Record extracts:
(** * The transformation pipeline of the data-transformation workbench

    A shallow embedding of [src/App.tsx]: the type profiler
    ([detectColumnType]) and the five stages of [applyTransformations]
    (filter, sort, aggregation, pivot, formulas), followed by the
    properties of the pipeline.  The statistics of a column
    ([getColumnStats]), the functions that edit the configuration, the
    text of the SQL export, the data of the chart and the choice of a
    parser by file extension are embedded as well.

    Conventions of the embedding.
    - A JavaScript number is an IEEE 754 binary64 value, represented by
      [spec_float] with precision 53 and maximal exponent 1024; additions,
      divisions and comparisons are the correctly rounded ones.
    - A JavaScript string is a [string]: a sequence of 8-bit code units.
    - A cell holds a scalar ([jsval]); a row is the ordered list of its own
      properties, and inherits the members of [Object.prototype].
    - What the browser decides ([localeCompare], [Date.parse], whether a
      pattern compiles, which global names exist) is a field of [host]. *)

From Stdlib Require Import ZArith List String Ascii Bool Lia SpecFloat.
From Stdlib Require Import Permutation Sorted.
From Stdlib Require OrderedTypeEx.
Import ListNotations.

Local Open Scope list_scope.
Local Open Scope string_scope.

(* ================================================================== *)
(** * Characters and strings *)

Definition code (c : ascii) : nat := nat_of_ascii c.

Definition in_range (lo hi : nat) (c : ascii) : bool :=
  (lo <=? code c)%nat && (code c <=? hi)%nat.

Definition is_digit (c : ascii) : bool := in_range 48 57 c.
Definition is_upper (c : ascii) : bool := in_range 65 90 c.
Definition is_lower (c : ascii) : bool := in_range 97 122 c.
Definition is_letter (c : ascii) : bool := is_upper c || is_lower c.

(** The class [[A-Za-z_]] of the formula engine's patterns. *)
Definition is_name_char (c : ascii) : bool := is_letter c || (code c =? 95)%nat.

(** The class [[0-9.]]. *)
Definition is_literal_char (c : ascii) : bool := is_digit c || (code c =? 46)%nat.

(** White space and line terminators: what [trim], [\s] and the numeric
    conversion of a string skip (TAB, LF, VT, FF, CR, SP, NBSP). *)
Definition is_space (c : ascii) : bool :=
  in_range 9 13 c || (code c =? 32)%nat || (code c =? 160)%nat.

(** [toLowerCase] on one code unit: A-Z, and the capital letters of
    Latin-1 (U+00C0 to U+00DE, the multiplication sign U+00D7 apart). *)
Definition lower_char (c : ascii) : ascii :=
  if is_upper c then ascii_of_nat (code c + 32)
  else if in_range 192 222 c && negb (code c =? 215)%nat
       then ascii_of_nat (code c + 32)
       else c.

Fixpoint toLowerCase (s : string) : string :=
  match s with
  | EmptyString => EmptyString
  | String c t => String (lower_char c) (toLowerCase t)
  end.

Fixpoint trimStart (s : string) : string :=
  match s with
  | String c t => if is_space c then trimStart t else s
  | EmptyString => EmptyString
  end.

Fixpoint trimEnd (s : string) : string :=
  match s with
  | EmptyString => EmptyString
  | String c t =>
      match trimEnd t with
      | EmptyString => if is_space c then EmptyString else String c EmptyString
      | t' => String c t'
      end
  end.

Definition trim (s : string) : string := trimEnd (trimStart s).

(** The longest prefix of [s] whose characters satisfy [p], and the rest. *)
Fixpoint span (p : ascii -> bool) (s : string) : string * string :=
  match s with
  | String c t =>
      if p c then let '(a, b) := span p t in (String c a, b)
      else (EmptyString, s)
  | EmptyString => (EmptyString, EmptyString)
  end.

(** [strip_prefix p s] is the rest of [s] after the prefix [p]. *)
Fixpoint strip_prefix (p s : string) : option string :=
  match p, s with
  | EmptyString, _ => Some s
  | String a p', String b s' =>
      if Ascii.eqb a b then strip_prefix p' s' else None
  | String _ _, EmptyString => None
  end.

(** The same, ignoring the case of ASCII letters (the [i] flag). *)
Fixpoint strip_prefix_ci (p s : string) : option string :=
  match p, s with
  | EmptyString, _ => Some s
  | String a p', String b s' =>
      if Ascii.eqb (lower_char a) (lower_char b) && (code b <? 128)%nat
      then strip_prefix_ci p' s' else None
  | String _ _, EmptyString => None
  end.

Definition startsWith (s p : string) : bool :=
  match strip_prefix p s with Some _ => true | None => false end.

Fixpoint includes (s p : string) : bool :=
  startsWith s p ||
  match s with
  | String _ t => includes t p
  | EmptyString => false
  end.

Fixpoint endsWith (s p : string) : bool :=
  String.eqb s p ||
  match s with
  | String _ t => endsWith t p
  | EmptyString => false
  end.

(** [s.split(sep)] for a separator that is not empty. *)
Fixpoint split_go (sep : string) (cur : string -> string) (s : string)
  (skip : nat) : list string :=
  match s with
  | EmptyString => [cur EmptyString]
  | String c t =>
      match skip with
      | S k => split_go sep cur t k
      | O =>
          match strip_prefix sep s with
          | Some _ => cur EmptyString :: split_go sep (fun x => x) t (String.length sep - 1)
          | None => split_go sep (fun x => cur (String c x)) t 0
          end
      end
  end.

Definition str_split (sep s : string) : list string := split_go sep (fun x => x) s 0.

(* ================================================================== *)
(** * Numbers *)

Definition number := spec_float.

Definition prec : Z := 53.
Definition emax : Z := 1024.

Definition num_add : number -> number -> number := SFadd prec emax.
Definition num_sub : number -> number -> number := SFsub prec emax.
Definition num_mul : number -> number -> number := SFmul prec emax.
Definition num_div : number -> number -> number := SFdiv prec emax.
Definition num_neg : number -> number := SFopp.
Definition num_lt : number -> number -> bool := SFltb.
Definition num_le : number -> number -> bool := SFleb.
Definition num_eq : number -> number -> bool := SFeqb.

Definition NaN : number := S754_nan.
Definition Infinity : number := S754_infinity false.

(** The global function [isNaN] on a number. *)
Definition isNaN (x : number) : bool :=
  match x with S754_nan => true | _ => false end.

Definition is_finite (x : number) : bool :=
  match x with S754_nan | S754_infinity _ => false | _ => true end.

Definition num_of_Z (z : Z) : number := binary_normalize prec emax z 0 false.
Definition num_of_nat (n : nat) : number := num_of_Z (Z.of_nat n).

(** Two numbers with the same representation. *)
Definition num_same (x y : number) : bool :=
  match x, y with
  | S754_zero a, S754_zero b => Bool.eqb a b
  | S754_infinity a, S754_infinity b => Bool.eqb a b
  | S754_nan, S754_nan => true
  | S754_finite a m e, S754_finite b m' e' =>
      Bool.eqb a b && Pos.eqb m m' && Z.eqb e e'
  | _, _ => false
  end.

(** ** Decimal numerals *)

Definition digit_char (d : Z) : ascii := ascii_of_nat (48 + Z.to_nat d).

Fixpoint Z_digits (fuel : nat) (n : Z) (acc : string) : string :=
  match fuel with
  | O => acc
  | S f =>
      let acc' := String (digit_char (n mod 10)) acc in
      if (n <? 10)%Z then acc' else Z_digits f (n / 10) acc'
  end.

(** The decimal numeral of a natural number [n]. *)
Definition Z_to_decimal (n : Z) : string :=
  Z_digits (S (Z.to_nat (Z.log2 n))) n EmptyString.

Definition digit_value (c : ascii) : Z :=
  if is_digit c then Z.of_nat (code c - 48)
  else if in_range 97 102 c then Z.of_nat (code c - 87)
  else if in_range 65 70 c then Z.of_nat (code c - 55)
  else 0%Z.

Fixpoint digits_value (base : Z) (acc : Z) (s : string) : Z :=
  match s with
  | EmptyString => acc
  | String c t => digits_value base (acc * base + digit_value c)%Z t
  end.

(** The number nearest to [m * 10 ^ e], for [0 <= m]: an integer is
    rounded as it is, a fraction by the correctly rounded division. *)
Definition num_of_decimal (m e : Z) : number :=
  match m with
  | Zpos p =>
      let d := Z.of_nat (String.length (Z_to_decimal m)) in
      if (310 <? e + d)%Z then Infinity
      else if (e + d <? -330)%Z then S754_zero false
      else if (0 <=? e)%Z then num_of_Z (m * 10 ^ e)
      else match (10 ^ (- e))%Z with
           | Zpos q => num_div (S754_finite false p 0) (S754_finite false q 0)
           | _ => NaN
           end
  | _ => S754_zero false
  end.

(** ** [Number(s)] for a string [s] (StringToNumber) *)

Definition all_chars (p : ascii -> bool) (s : string) : bool :=
  match span p s with (_, EmptyString) => true | _ => false end.

Definition is_hex_digit (c : ascii) : bool :=
  is_digit c || in_range 97 102 c || in_range 65 70 c.

Definition radix_literal (s : string) : option number :=
  match s with
  | String "0" (String x ds) =>
      let lit base p :=
        match ds with
        | EmptyString => Some NaN
        | _ => if all_chars p ds then Some (num_of_Z (digits_value base 0 ds))
               else Some NaN
        end in
      if (code x =? 120)%nat || (code x =? 88)%nat then lit 16%Z is_hex_digit
      else if (code x =? 111)%nat || (code x =? 79)%nat then lit 8%Z (in_range 48 55)
      else if (code x =? 98)%nat || (code x =? 66)%nat then lit 2%Z (in_range 48 49)
      else None
  | _ => None
  end.

(** The exponent part: [e] or [E], an optional sign, digits; nothing after. *)
Definition exponent_part (s : string) : option Z :=
  match s with
  | EmptyString => Some 0%Z
  | String c t =>
      if (code c =? 101)%nat || (code c =? 69)%nat then
        let '(neg, ds) :=
          match t with
          | String "-" u => (true, u)
          | String "+" u => (false, u)
          | _ => (false, t)
          end in
        match ds with
        | EmptyString => None
        | _ => if all_chars is_digit ds
               then Some (if neg then - digits_value 10 0 ds else digits_value 10 0 ds)%Z
               else None
        end
      else None
  end.

Definition unsigned_decimal (s : string) : number :=
  if String.eqb s "Infinity" then Infinity
  else
    let '(ip, r1) := span is_digit s in
    let '(fp, r2) :=
      match r1 with
      | String "." u => span is_digit u
      | _ => (EmptyString, r1)
      end in
    match (ip ++ fp)%string with
    | EmptyString => NaN
    | ds =>
        match exponent_part r2 with
        | Some ex => num_of_decimal (digits_value 10 0 ds) (ex - Z.of_nat (String.length fp))
        | None => NaN
        end
    end.

Definition StringToNumber (s : string) : number :=
  match trim s with
  | EmptyString => S754_zero false
  | String c u as t =>
      match radix_literal t with
      | Some n => n
      | None =>
          if (code c =? 45)%nat then num_neg (unsigned_decimal u)
          else if (code c =? 43)%nat then unsigned_decimal u
          else unsigned_decimal t
      end
  end.

(** ** [String(x)] for a number [x] (Number::toString, radix 10) *)

(** The least [j] from [1] on with [den <= num * 10 ^ j]. *)
Fixpoint first_scale (fuel : nat) (num den : Z) (j : Z) : Z :=
  match fuel with
  | O => j
  | S f => if (den <=? num * 10 ^ j)%Z then j else first_scale f num den (j + 1)
  end.

(** The decimal exponent [n] of [num / den]: [10^(n-1) <= num/den < 10^n]. *)
Definition decimal_exponent (num den : Z) : Z :=
  if (den <=? num)%Z then Z.of_nat (String.length (Z_to_decimal (num / den)))
  else (1 - first_scale 400 num den 1)%Z.

(** The digits [s] (as an integer) and the exponent [n] of the shortest
    decimal that converts back to [x = num / den], the nearest to [x] among
    those of that length, the even one on a tie. *)
Fixpoint shortest_digits (fuel : nat) (x : number) (num den n k : Z) : Z * Z :=
  let '(a, b) := if (n <=? k)%Z then (num * 10 ^ (k - n), den)%Z
                 else (num, den * 10 ^ (n - k))%Z in
  let lo := (a / b)%Z in
  let r := (a mod b)%Z in
  let hi := (lo + 1)%Z in
  let ok s := num_same (num_of_decimal s (n - k)) x in
  let norm s := if (s =? 10 ^ k)%Z then (10 ^ (k - 1), n + 1)%Z else (s, n) in
  match fuel with
  | O => norm (if (2 * r <? b)%Z then lo else hi)
  | S f =>
      if (r =? 0)%Z then
        if ok lo then (lo, n) else shortest_digits f x num den n (k + 1)
      else
        match ok lo, ok hi with
        | true, true =>
            norm (match (2 * r ?= b)%Z with
                  | Lt => lo
                  | Gt => hi
                  | Eq => if Z.even lo then lo else hi
                  end)
        | true, false => (lo, n)
        | false, true => norm hi
        | false, false => shortest_digits f x num den n (k + 1)
        end
  end.

Fixpoint zeros (n : nat) : string :=
  match n with O => EmptyString | S k => String "0" (zeros k) end.

Definition format_decimal (digits : string) (n : Z) : string :=
  let k := Z.of_nat (String.length digits) in
  if (k <=? n)%Z && (n <=? 21)%Z then
    digits ++ zeros (Z.to_nat (n - k))
  else if (0 <? n)%Z && (n <=? 21)%Z then
    substring 0 (Z.to_nat n) digits ++ "." ++
    substring (Z.to_nat n) (Z.to_nat (k - n)) digits
  else if (-6 <? n)%Z && (n <=? 0)%Z then
    "0." ++ zeros (Z.to_nat (- n)) ++ digits
  else
    let ex := (n - 1)%Z in
    let exs := (if (ex <? 0)%Z then "-" else "+") ++ Z_to_decimal (Z.abs ex) in
    match digits with
    | String d EmptyString => String d ("e" ++ exs)
    | String d rest => String d ("." ++ rest ++ "e" ++ exs)
    | EmptyString => EmptyString
    end.

Definition NumberToString (x : number) : string :=
  match x with
  | S754_nan => "NaN"
  | S754_zero _ => "0"
  | S754_infinity s => if s then "-Infinity" else "Infinity"
  | S754_finite s m e =>
      let '(num, den) := if (0 <=? e)%Z then (Zpos m * 2 ^ e, 1)%Z
                         else (Zpos m, 2 ^ (- e))%Z in
      let n := decimal_exponent num den in
      let '(d, n') := shortest_digits 17 (S754_finite false m e) num den n 1 in
      let digits := Z_to_decimal d in
      (if s then "-" else "") ++ format_decimal digits n'
  end.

Your objective:
The lines that contain the word "embedding" are wanted; copy each of them from the records.

Solution to this task:
    A shallow embedding of [src/App.tsx]: the type profiler
    Conventions of the embedding.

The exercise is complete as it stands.